The truth is, I do want my kids to dream big and to never give up. I can’t pick their dreams for them and wouldn’t dare try. But I can tell them, as my mother and father told me, that any dream is worth having and there’s no telling what you can do when you put your mind to it. The only difference between that generation and this one is that my parents were speaking from intuition, faith, and experience. I’m speaking from intuition, faith, experience, and
science
.

Sources and Notes, Clarifications and Amplifications

BOOK ORIGINS

The notion to pursue a better understanding of talent and giftedness arose from a series of sparks. First, I became intrigued by the 1999 book
Genius Explained
by Michael Howe, which very forcefully took on myths of innate genius and argued that extraordinary abilities can be explained by life’s external events. It wasn’t entirely persuasive, but it did open my eyes—particularly Howe’s deconstruction of the powerful Mozart myth.
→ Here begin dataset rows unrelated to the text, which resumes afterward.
(** * Seat booking service (node4.3.js): the lock lifecycle of a seat

    A shallow embedding of the in-memory seat store, of [releaseLock], of the
    four request handlers ([POST /lock/:id], [POST /confirm/:id],
    [POST /unlock/:id], [GET /seats]) and of the expiry callback that
    [setTimeout] runs, followed by the properties of the lock state machine. *)

From stdpp Require Import base decidable option strings pretty gmap fin_maps.
From Stdlib Require Import ZArith Lia.

Local Open Scope Z_scope.

(** ** Values of the request body *)

(** [req.body?.userId] after [bodyParser.json()]: absent, [null], a boolean,
    a number, a string, or an object/array.  The handlers only test it for
    truthiness ([!userId]), store it, and compare it with [!==].  Numbers are
    taken at integer values; an object is identified by its reference. *)
Inductive jsval : Type :=
  | JUndefined
  | JNull
  | JBool (b : bool)
  | JNum (n : Z)
  | JStr (s : string)
  | JObj (ref : nat).

Global Instance jsval_eq_dec : EqDecision jsval.
Proof. solve_decision. Defined.

(** JavaScript truthiness: [undefined], [null], [false], [0] and the empty
    string are falsy. *)
Definition truthy (v : jsval) : bool :=
  match v with
  | JUndefined | JNull => false
  | JBool b => b
  | JNum n => negb (n =? 0)
  | JStr s => negb (bool_decide (s = ""%string))
  | JObj _ => true
  end.

(** [a === b] on the values above. *)
Definition strict_eq (a b : jsval) : bool := bool_decide (a = b).

(** ** The seat store *)

Inductive Status : Type := Available | Locked | Booked.

Global Instance Status_eq_dec : EqDecision Status.
Proof. solve_decision. Defined.

(** Handle of a pending [setTimeout]. *)
Definition TimeoutObject : Type := nat.

(** One entry of [seats]; [lockOwner], [lockExpiresAt] and [timer] are
    [null] when unset. *)
Record Seat : Type := mkSeat {
  status : Status;
  lockOwner : jsval;
  lockExpiresAt : option Z;
  timer : option TimeoutObject;
}.

Global Instance Seat_eq_dec : EqDecision Seat.
Proof. solve_decision. Defined.

(** The process state: the [seats] object, and the timers of the event loop
    that were scheduled and neither cleared nor run.  A pending timer records
    the [seatId] its callback closes over and the time it is due. *)
Record State : Type := mkState {
  seats : gmap string Seat;
  timers : gmap TimeoutObject (string * Z);
  next_timer : TimeoutObject;
}.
Second, during the writing of my previous book on the history of chess, I became intrigued by a number of studies and stories suggesting that even unimaginably great chess minds are constructed over time by emotional drive and extraordinary effort. When the young Alfred Binet studied the great European chess masters of the late nineteenth century (including my great-great-grandfather Samuel Rosenthal), he discovered that they did not—as everyone had assumed—have innately superior visual memories. In fact, their abilities sprouted directly from specific experiential memories that they had created over the years. Later, the Dutch psychologist (and master chess player) Adriaan de Groot, continuing Binet’s research, startled the cognitive world with the observation that great chess players also did not actually calculate significantly better or faster than lesser players, nor did they have better memories for raw data than other people. Extraordinary chess players were adept only at the particular skill of seeing chess patterns—the one skill they had spent many thousands of hours studying.
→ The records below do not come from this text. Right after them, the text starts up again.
(** * ckcore: the POSIX back-end of [ckcore::File] (src/linux/file.cc)

    A shallow embedding of the File class and of the operating-system
    interface it is written against.  The class owns one descriptor field
    and one path field; every member function is a short sequence of calls
    into the C library ([open], [close], [lseek], [read], [write], [stat],
    [fstat], [unlink], [rename], [access], [localtime_r]).  The C library is
    therefore a parameter of the development (record [Posix]); each call
    is recorded in a trace together with the value it returned, so that
    statements such as "without touching the OS" or "closes before it
    renames" are statements about the trace.

    Descriptors, offsets and results are integers ([Z]): [file.cc] does no
    arithmetic on them, it hands them on and compares them with [-1] and
    [0]. *)

From Stdlib Require Import ZArith List String Ascii Bool Lia.
From Stdlib Require Import Strings.Byte.
Import ListNotations.
Local Open Scope Z_scope.

(** ** Types the class is written against *)

(** [FileBase::FileMode] and [FileBase::FileWhence]: closed enumerations
    (the members [file.cc] switches over). *)
Inductive FileMode : Type := ckOPEN_READ | ckOPEN_WRITE.
Inductive FileWhence : Type := ckFILE_CURRENT | ckFILE_BEGIN | ckFILE_END.

(** Modelled from the spec: [ckcore::Path] (ckcore/path.hh is not among the
    sources).  "A value type exposing [name() -> native string]"; built from
    a native string, which [file.cc] relies on where it passes
    [file_path_.Name().c_str()] to a function expecting a [Path].  Names are
    C strings, so [c_str] is the identity on them. *)
Record Path : Type := mkPath { Name : string }.

(** [struct stat], restricted to the members [file.cc] reads. *)
Record stat_t : Type := mkStat {
  st_size : Z;
  st_atime : Z;
  st_mtime : Z;
  st_ctime : Z
}.

(** [struct tm]. *)
Record tm : Type := mkTm {
  tm_sec : Z; tm_min : Z; tm_hour : Z;
  tm_mday : Z; tm_mon : Z; tm_year : Z;
  tm_wday : Z; tm_yday : Z; tm_isdst : Z
}.

(** Constants of <fcntl.h>, <unistd.h> and <sys/stat.h> (Linux values). *)
Definition O_RDONLY : Z := 0.
Definition O_WRONLY : Z := 1.
Definition O_CREAT : Z := 64.
Definition S_IRUSR : Z := 256.
Definition S_IWUSR : Z := 128.
Definition SEEK_SET : Z := 0.
Definition SEEK_CUR : Z := 1.
Definition SEEK_END : Z := 2.
Definition R_OK : Z := 4.
Definition W_OK : Z := 2.

(** ** Path names *)

Definition is_slash (c : ascii) : bool := Ascii.eqb c "/"%char.

Fixpoint has_slash (s : string) : bool :=
  match s with
  | EmptyString => false
  | String c rest => is_slash c || has_slash rest
  end.

(** What follows the last slash of a name (the whole name when it has none). *)
Fixpoint base_name (s : string) : string :=
  match s with
  | EmptyString => EmptyString
  | String c rest =>
      if has_slash rest then base_name rest
      else if is_slash c then rest else s
  end.

Definition leading_dot (s : string) : bool :=
  match s with
  | String c _ => Ascii.eqb c "."%char
  | EmptyString => false
  end.

(** ** The operating system *)

(** The calls [file.cc] makes.  A call that can change the system returns
    the new [World]; [stat], [fstat] and [access] only inspect it.  The
    integer results are the C return values ([-1] signals an error). *)
Record Posix : Type := mkPosix {
  World : Type;
  sys_open : string -> Z -> option Z -> World -> Z * World;
  sys_close : Z -> World -> Z * World;
  sys_lseek : Z -> Z -> Z -> World -> Z * World;
  sys_read : Z -> N -> World -> (Z * list byte) * World;
  sys_write : Z -> list byte -> N -> World -> Z * World;
  sys_unlink : string -> World -> Z * World;
  sys_rename : string -> string -> World -> Z * World;
  sys_stat : string -> World -> Z * stat_t;
  sys_fstat : Z -> World -> Z * stat_t;
  sys_access : string -> Z -> World -> Z;
  sys_localtime_r : Z -> option tm
}.

(** One entry of the trace: the call, its arguments and what it returned. *)
Inductive event : Type :=
| ev_open (path : string) (flags : Z) (mode : option Z) (ret : Z)
| ev_close (fd ret : Z)
| ev_lseek (fd offset whence ret : Z)
| ev_read (fd : Z) (count : N) (ret : Z)
| ev_write (fd : Z) (buffer : list byte) (count : N) (ret : Z)
| ev_unlink (path : string) (ret : Z)
| ev_rename (old_path new_path : string) (ret : Z)
| ev_stat (path : string) (ret : Z)
| ev_fstat (fd ret : Z)
| ev_access (path : string) (amode ret : Z).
And boy, did they study. Part of the task of understanding high achievement includes a detailed appreciation of the intense and sustained regimen behind it. In that vein, I was struck by something chess columnist Tom Rose wrote about the young Norwegian player Magnus Carlsen. “He has become a fine player at a very young age. But is that because of exceptional innate talent for chess? Imagine yourself in young Magnus’s place. You play in your first tournament aged eight, do well, and get noticed by [a grandmaster] who decides to help teach you. Immediately you believe that you are special, that you have ‘talent,’ that you can really shine. This encourages you to work very hard at this game that gets you such agreeable attention … [M]ore tournament success and more media attention [encourage] you to work even harder. At first you work at it for 2 or 3 hours a day. By the time you are ten years old it is more like 4 or 5 hours a day.”

This led me to the recently developed science of talent, and to this remark from my near namesake David Shanks, a London psychologist:

Evidence for the contribution of talent over and above practice has proved extremely elusive … [In contrast] evidence is now emerging that exceptional performance in memory, chess, music, sports and other arenas can be fully accounted for on the basis of an age-old adage: practice makes perfect.

“Practice makes perfect” is a terrible phrase, and it invites the obvious question, what about all the people who practice a lot but don’t attain high achievement? That’s where the work of Anders Ericsson and Neil Charness comes in. Seeing their 1994 paper “Expert performance—its structure and acquisition” was a revelation. It opened me up to the world of researchers trying to determine precisely how people get good at stuff. There are different degrees of practice, it turns out, and many other elements that go into successful and unsuccessful training, studying, mentoring, etc.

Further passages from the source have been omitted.